(* ===== verification/Rtt.v ===== *)
(** * Round-trip times

    [src/deps/quic-go/internal/utils/rtt_stats.go], with Go's [float32]: the
    binary32 instance of the arithmetic of [GoFloat].  Each operation rounds
    once, as on amd64; Go allows other machines to fuse them. *)
From S2P Require Import Prelude GoFloat.
From Stdlib Require Import SpecFloat.

Local Open Scope Z_scope.
Local Open Scope go_scope.

(** ** [float32] *)

Definition f32 (z : Z) : spec_float := binary_normalize 24 128 z 0 false.
Definition fadd32 : spec_float -> spec_float -> spec_float := SFadd 24 128.
Definition fmul32 : spec_float -> spec_float -> spec_float := SFmul 24 128.

(** A constant with a power of two below *)
Definition f32_pow2 (m e : Z) : spec_float := binary_normalize 24 128 m e false.

(** ** The statistics *)

Definition Millisecond : Z := 1000000.
Definition Microsecond : Z := 1000.
Definition Second : Z := 1000000000.
Definition TimerGranularity : Z := Millisecond.
Definition DefaultInitialRTT : Z := 100 * Millisecond.

Record RTTStats := {
  HasMeasurement : bool;
  MinRTT : Z;
  LatestRTT : Z;
  SmoothedRTT : Z;
  MeanDeviation : Z;
  MaxAckDelay : Z;
}.

Module rtt.

Definition NewRTTStats : RTTStats :=
  {| HasMeasurement := false; MinRTT := DefaultInitialRTT; LatestRTT := DefaultInitialRTT; SmoothedRTT := DefaultInitialRTT;
     MeanDeviation := 0; MaxAckDelay := 0 |}.

Definition PTO (r : RTTStats) (includeMaxAckDelay : bool) : Z :=
  if negb (HasMeasurement r) then 2 * DefaultInitialRTT else
  let pto := i64 (SmoothedRTT r + Z.max (i64 (4 * MeanDeviation r)) TimerGranularity) in
  if includeMaxAckDelay then i64 (pto + MaxAckDelay r) else pto.

(** [x/time.Microsecond] as a [float32] *)
Definition micros (x : Z) : spec_float := f32 (Z.quot x Microsecond).

(** [time.Duration(f) * time.Microsecond] *)
Definition of_micros (f : spec_float) : Z := i64 (int_of_f64 f * Microsecond).

(** [d.Abs()] *)
Definition abs_duration (d : Z) : Z := if 0 <=? d then d else if d =? minInt64 then maxInt64 else - d.

(** [oneMinusBeta*a + rttBeta*b] *)
Definition mean_deviation (old diff : Z) : Z :=
  of_micros (fadd32 (fmul32 (f32_pow2 3 (-2)) (micros old)) (fmul32 (f32_pow2 1 (-2)) (micros diff))).

(** [a*oneMinusAlpha + b*rttAlpha] *)
Definition smoothed (old sample : Z) : Z :=
  of_micros (fadd32 (fmul32 (micros old) (f32_pow2 7 (-3))) (fmul32 (micros sample) (f32_pow2 1 (-3)))).

Definition UpdateRTT (r : RTTStats) (sendDelta ackDelay : Z) : RTTStats :=
  if sendDelta <=? 0 then r else
  let minRTT := if negb (HasMeasurement r) || (sendDelta <? MinRTT r) then sendDelta else MinRTT r in
  let sample := if ackDelay <=? i64 (sendDelta - minRTT) then i64 (sendDelta - ackDelay) else sendDelta in
  if negb (HasMeasurement r) then
    {| HasMeasurement := true; MinRTT := minRTT; LatestRTT := sample; SmoothedRTT := sample;
       MeanDeviation := Z.quot sample 2; MaxAckDelay := MaxAckDelay r |}
  else
    {| HasMeasurement := true; MinRTT := minRTT; LatestRTT := sample; SmoothedRTT := smoothed (SmoothedRTT r) sample;
       MeanDeviation := mean_deviation (MeanDeviation r) (abs_duration (i64 (SmoothedRTT r - sample)));
       MaxAckDelay := MaxAckDelay r |}.

Definition SetMaxAckDelay (r : RTTStats) (mad : Z) : RTTStats :=
  {| HasMeasurement := HasMeasurement r; MinRTT := MinRTT r; LatestRTT := LatestRTT r; SmoothedRTT := SmoothedRTT r;
     MeanDeviation := MeanDeviation r; MaxAckDelay := mad |}.

Definition SetInitialRTT (r : RTTStats) (t : Z) : RTTStats :=
  if HasMeasurement r then r else
  {| HasMeasurement := false; MinRTT := MinRTT r; LatestRTT := t; SmoothedRTT := t; MeanDeviation := MeanDeviation r;
     MaxAckDelay := MaxAckDelay r |}.

Definition ResetForPathMigration (r : RTTStats) : RTTStats :=
  {| HasMeasurement := false; MinRTT := DefaultInitialRTT; LatestRTT := DefaultInitialRTT; SmoothedRTT := DefaultInitialRTT;
     MeanDeviation := 0; MaxAckDelay := MaxAckDelay r |}.

End rtt.

(** Two samples: 100 ms, then 200 ms with an ACK delay of 10 ms *)
Example two_samples :
  let r := rtt.UpdateRTT (rtt.UpdateRTT rtt.NewRTTStats 100000000 0) 200000000 10000000 in
  (SmoothedRTT r, MeanDeviation r, MinRTT r, LatestRTT r) = (111250000, 60000000, 100000000, 190000000).
Proof. vm_compute. reflexivity. Qed.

※ ※ ※

**Description of the task:**
In the entries above, the lines between the one holding "Definition of_micros (f" and the one holding "Definition SetMaxAckDelay (r", inclusive, are to be printed exactly as written, and those alone.

**Response to this exercise:**
Definition of_micros (f : spec_float) : Z := i64 (int_of_f64 f * Microsecond).

(** [d.Abs()] *)
Definition abs_duration (d : Z) : Z := if 0 <=? d then d else if d =? minInt64 then maxInt64 else - d.

(** [oneMinusBeta*a + rttBeta*b] *)
Definition mean_deviation (old diff : Z) : Z :=
  of_micros (fadd32 (fmul32 (f32_pow2 3 (-2)) (micros old)) (fmul32 (f32_pow2 1 (-2)) (micros diff))).

(** [a*oneMinusAlpha + b*rttAlpha] *)
Definition smoothed (old sample : Z) : Z :=
  of_micros (fadd32 (fmul32 (micros old) (f32_pow2 7 (-3))) (fmul32 (micros sample) (f32_pow2 1 (-3)))).

Definition UpdateRTT (r : RTTStats) (sendDelta ackDelay : Z) : RTTStats :=
  if sendDelta <=? 0 then r else
  let minRTT := if negb (HasMeasurement r) || (sendDelta <? MinRTT r) then sendDelta else MinRTT r in
  let sample := if ackDelay <=? i64 (sendDelta - minRTT) then i64 (sendDelta - ackDelay) else sendDelta in
  if negb (HasMeasurement r) then
    {| HasMeasurement := true; MinRTT := minRTT; LatestRTT := sample; SmoothedRTT := sample;
       MeanDeviation := Z.quot sample 2; MaxAckDelay := MaxAckDelay r |}
  else
    {| HasMeasurement := true; MinRTT := minRTT; LatestRTT := sample; SmoothedRTT := smoothed (SmoothedRTT r) sample;
       MeanDeviation := mean_deviation (MeanDeviation r) (abs_duration (i64 (SmoothedRTT r - sample)));
       MaxAckDelay := MaxAckDelay r |}.

Definition SetMaxAckDelay (r : RTTStats) (mad : Z) : RTTStats :=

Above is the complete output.